A inveja é uma fraqueza muito comum. Muitos intelectuais invejam a renda elevada de alguns empreendedores e este ressentimento os conduz ao socialismo. Acreditam que as autoridades de uma comunidade socialista lhes pagariam salários maiores do que aqueles que poderiam ganhar no regime capitalista. Mas o fato de essa inveja existir não desvia a ciência do dever de examinar cuidadosamente as doutrinas socialistas. Os cientistas devem analisar qualquer doutrina como se os seus defensores não tivessem outro propósito a não ser a busca do conhecimento. Já os ideólogos, em vez de analisar teoricamente doutrinas contrárias às suas, preferem revelar os antecedentes e os motivos de seus autores. Tal procedimento é incompatível com os mais elementares princípios do raciocínio.
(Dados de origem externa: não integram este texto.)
Definition signup (this : value) (api : Api W R)
    (email password redirectUri : value) : js W R :=
  redirectUri <- default_param redirectUri (get_prop this "redirectUri") ;;
  api_post api "/api/2/signup"
    (Some (VObj {[ "email" := email;
                   "password" := password;
                   "redirectUri" := redirectUri ]})).

Definition signupJwt (api : Api W R) (jwt : value) : js W R :=
  api_post api "/api/2/signup_jwt" (Some (VObj {[ "jwt" := jwt ]})).

Definition get (api : Api W R) (userId : string) : js W R :=
  api_get api ("/api/2/user/" +:+ userId) None.

Definition update (api : Api W R) (userId : string) (properties : value)
  : js W R :=
  api_post api ("/api/2/user/" +:+ userId) (Some properties).

Definition getAll (api : Api W R) (criteria filters : value) : js W R :=
  api_get api "/api/2/users"
    (Some (VObj (object_assign ∅ [criteria; filters]))).

Definition search (api : Api W R) (query : value) : js W R :=
  api_get api "/api/2/search/users" (Some query).

Definition searchFullText (api : Api W R) (query : string) : js W R :=
  api_get api ("/api/2/search/users/" +:+ query) None.

Definition triggerVerify (this : value) (api : Api W R)
    (userId trigger : string) (redirectUri : value) : js W R :=
  redirectUri <- default_param redirectUri (get_prop this "redirectUri") ;;
  api_get api ("/user/" +:+ userId +:+ "/trigger/" +:+ trigger)
    (Some (VObj {[ "redirectUri" := redirectUri ]})).

Definition getMailHistory (api : Api W R) (id email : value) : js W R :=
  api_get api "/mail" (Some (VObj {[ "id" := id; "email" := email ]})).

Definition getLevel (api : Api W R) (userId : string) : js W R :=
  api_get api ("/user/" +:+ userId +:+ "/level") None.

Definition isConnected (api : Api W R) (userId : string) : js W R :=
  api_get api ("/user/" +:+ userId +:+ "/connected") None.

Definition getAllAgreements (api : Api W R) (userId : string) : js W R :=
  api_get api ("/api/2/user/" +:+ userId +:+ "/agreements") None.
(** Deleting the rows of the sale after a recompute gives the rows
    that the recompute started from. *)
Lemma delete_after_recalc (sid : Z) (d d' : db) :
  recalc_db sid d = Some d' ->
  sale_fifo (delete_fifo_for_sale sid d')
  = sale_fifo (delete_fifo_for_sale sid d).
Proof.
  intros H. destruct (recalc_db_rows _ _ _ H) as (sd & new & _ & Hn & Hall).
  destruct (recalc_db_inv _ _ _ H) as (_ & _ & _ & (_ & _ & _ & _ & Hsi)).
  unfold delete_fifo_for_sale at 1. cbn [sale_fifo set_sale_fifo].
  unfold items_of_sale. rewrite Hsi, Hn, filter_app.
  fold (items_of_sale sid d).
  set (keep := fun r => negb (in_ids (sf_sale_item_id r)
                                     (map si_id (items_of_sale sid d)))).
  assert (H1 : filter keep (sale_fifo (delete_fifo_for_sale sid d))
               = sale_fifo (delete_fifo_for_sale sid d)).
  { apply forallb_filter_id. apply forallb_forall.
    intros r Hr. simpl in Hr. apply filter_In in Hr. apply Hr. }
  assert (H2 : filter keep new = []).
  { clear -Hall. induction Hall as [|x l (p & need & q & Hin & _) _ IH];
      simpl; [reflexivity|].
    unfold keep at 1. apply select_items_ids in Hin.
    apply in_ids_In in Hin. now rewrite Hin. }
  now rewrite H1, H2, app_nil_r.
Qed.

Lemma recalc_db_twice (sid : Z) (d d1 d2 : db) :
  recalc_db sid d = Some d1 -> recalc_db sid d1 = Some d2 ->
  fifo_equiv d2 d1.
Proof.
  intros H1 H2.
  pose proof (delete_after_recalc _ _ _ H1) as Hdel.
  destruct (recalc_db_inv _ _ _ H1) as (sd & Hsd & Heq1 & Hb1).
  destruct (recalc_db_inv _ _ _ H2) as (sd' & Hsd' & Heq2 & Hb2).
  pose proof Hb1 as (_ & _ & _ & Hs & Hsi).
  assert (sd' = sd).
  { unfold select_sale_date in *. rewrite Hs in Hsd'. congruence. }
  subst sd'.
  assert (Hitems : select_items sid d1 = select_items sid d)
    by (unfold select_items, items_of_sale; now rewrite Hsi).
  assert (E : fifo_equiv
                (alloc_items_db sd (select_items sid d)
                   (delete_fifo_for_sale sid d1))
                (alloc_items_db sd (select_items sid d)
                   (delete_fifo_for_sale sid d))).
  { apply alloc_items_db_equiv. split.
    - eapply same_base_trans;
        [apply same_base_sym, delete_fifo_base|].
      eapply same_base_trans; [apply same_base_sym; exact Hb1|].
      apply delete_fifo_base.
    - now rewrite Hdel. }
  rewrite <- Heq1 in E. rewrite Heq2, Hitems. exact E.
Qed.

(** C5. Idempotence. Two successful recomputes of the same sale in
    succession leave the same allocation rows: the table holds the same
    rows in the same order, rowids apart, and so does every sale
    line. *)
Theorem recalc_idempotent (sale_id : Z) (w w1 w2 : world) :
  recalc_fifo_for_sale sale_id w = (w1, Ok tt) ->
  recalc_fifo_for_sale sale_id w1 = (w2, Ok tt) ->
  map row_data (sale_fifo (view w2)) = map row_data (sale_fifo (view w1)) /\
  forall si,
    map row_data (rows_of_item si (view w2))
    = map row_data (rows_of_item si (view w1)).
Proof.
  intros H1 H2. apply recalc_run in H1, H2.
  destruct H1 as (_ & _ & _ & Hdb1 & _), H2 as (_ & _ & _ & Hdb2 & _).
  destruct (recalc_db_twice _ _ _ _ Hdb1 Hdb2) as [_ Heq].
  split; [assumption|].
  intros si. now apply row_data_filter_item.
Qed.

(* ================================================================= *)
(** ** Failure and the committed tables *)

(** C4, as the code has it. The recompute is two units of work: the
    deletion of the sale's rows is committed on its own, the new rows
    are committed together at the end. After a call that raised, the
    committed tables are either the ones committed before the call, or
    the connection's tables at the call with the rows of the sale
    deleted and no new row; after a call that returned they are the
    complete result of the recompute. *)
Theorem recalc_commits_delete_first (sale_id : Z) (w : world) :
  match recalc_fifo_for_sale sale_id w with
  | (w', Ok _) =>
      durable w' = view w' /\ recalc_db sale_id (view w) = Some (view w')
  | (w', Raised _) =>
      durable w' = durable w \/
      durable w' = delete_fifo_for_sale sale_id (view w)
  end.
Proof.
  destruct (recalc_fifo_for_sale sale_id w) as [w' [[]|e]] eqn:Hrun;
    apply recalc_run in Hrun; destruct Hrun as (_ & _ & _ & H).
  - tauto.
  - apply H.
Qed.

(* ================================================================= *)
(** ** Negative quantities *)

Lemma alloc_batches_total (si rem : Z) (bs : list (Z * Z * Z)) (w : world) :
  schedule w = [] ->
  exists w',
    alloc_batches si rem bs w
    = (w', Ok (snd (alloc_batches_db si rem bs (view w)))) /\
    view w' = fst (alloc_batches_db si rem bs (view w)) /\
    durable w' = durable w /\ schedule w' = [].
Proof.
  intros Hs. destruct (alloc_batches si rem bs w) as [w' o] eqn:Hrun.
  pose proof (alloc_batches_run _ _ _ _ _ _ Hrun)
    as ((_ & Hd & _ & Hsched) & Ho).
  destruct o as [r|e]; [|contradiction].
  exists w'. rewrite Ho. simpl. auto.
Qed.

(** C6, as the code has it. A sale line with a strictly negative
    requested quantity raises nothing: on a storage that does not fail
    the pass over its batches returns, having inserted one row that
    carries the whole negative quantity against the first batch that
    still has capacity (the demand left is then 0), or no row when no
    batch has capacity (the demand left is the negative quantity). *)
Theorem alloc_negative_quantity (si need : Z) (bs : list (Z * Z * Z))
  (w : world) :
  need < 0 ->
  schedule w = [] ->
  exists w',
    alloc_batches si need bs w
    = (w', Ok (match first_available bs (view w) with
               | Some _ => 0
               | None => need
               end)) /\
    view w' = match first_available bs (view w) with
              | Some x => insert_fifo si (fst (fst x)) need (snd x) (view w)
              | None => view w
              end.
Proof.
  intros Hneg Hs.
  destruct (alloc_batches_total si need bs w Hs) as (w' & Hrun & Hv & _).
  exists w'. rewrite Hrun, Hv.
  rewrite (alloc_batches_db_negative si bs need (view w) Hneg).
  destruct (first_available bs (view w)); auto.
Qed.

(* ================================================================= *)
(** ** The mass recompute *)



(* ================================================================= *)
(** ** The pre-insert guard *)

Section Guard.

Variable DATE : text -> option text.




Lemma query_quiet {A} (q : db -> A) (w : world) :
  schedule w = [] -> query q w = (w, Ok (q (view w))).
Proof. intros H. unfold query, bind, statement. now rewrite H. Qed.

Lemma execute_quiet (f : db -> db) (w : world) :
  schedule w = [] ->
  execute f w = (mkWorld (f (view w)) (durable w) [] (log w), Ok tt).
Proof.
  intros H. unfold execute, bind, statement. rewrite H. now rewrite H.
Qed.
É um artifício medíocre julgar uma teoria por seus antecedentes históricos, pelo “espírito” de seu tempo, pelas condições materiais de seu país de origem ou por alguma qualidade pessoal de seu autor. Uma teoria só pode ser julgada pelo tribunal da razão. O único critério a ser aplicado é o critério da razão. Uma teoria pode estar certa ou errada. Ocorre que, dado o nosso estágio de conhecimento, talvez não seja possível determinar seu acerto ou erro. Mas uma teoria jamais poderá ser válida para um burguês ou um americano, se não for igualmente válida para um proletário ou um chinês.
Se as doutrinas marxistas ou racistas fossem corretas, seria impossível explicar por que seus seguidores, quando estão no poder, procuram logo silenciar teorias que lhes sejam dissidentes e perseguir quem as defende. O próprio fato de que existem governos intolerantes e partidos políticos que procuram colocar seus opositores fora da lei, ou mesmo exterminá-los, é uma prova manifesta do poder da razão. Uma doutrina não pode estar correta quando seus proponentes recorrem à violência para combater seus opositores. Aqueles que recorrem à violência estão, no seu subconsciente, convencidos da improcedência de suas próprias doutrinas.
É impossível demonstrar a validade dos fundamentos apriorísticos da lógica sem recorrer a estes mesmos fundamentos. A razão é um dado irredutível e não pode ser analisada ou questionada por si mesma. A própria existência da razão humana é um fato não-racional. A única afirmação que pode ser feita sobre a razão é que ela é o marco que separa os homens dos animais e a ela devemos todas as realizações que consideramos especificamente humanas.
Para aqueles que pensam que o homem seria mais feliz se renunciasse ao uso da razão e tentasse deixar-se conduzir somente pela intuição, pelos instintos e pela emoção, não há melhor resposta do que recordar as conquistas da sociedade humana.
A ciência econômica, ao descrever a origem e o funcionamento da cooperação social, fornece todas as informações necessárias a uma escolha entre a racionalidade e a irracionalidade. Se o homem cogitasse se libertar da supremacia da razão, deveria procurar ao menos saber ao que realmente estaria renunciando.
[1] Ver, por exemplo, Louis Rougier, Les paralogismes du rationalisme, Paris, 1920.
[2] Ver Joseph Dietzgen, Briefe über Logik speziell demokratisch-proletarische Logik, 2. ed. Stuttgart, 1903, p. 112.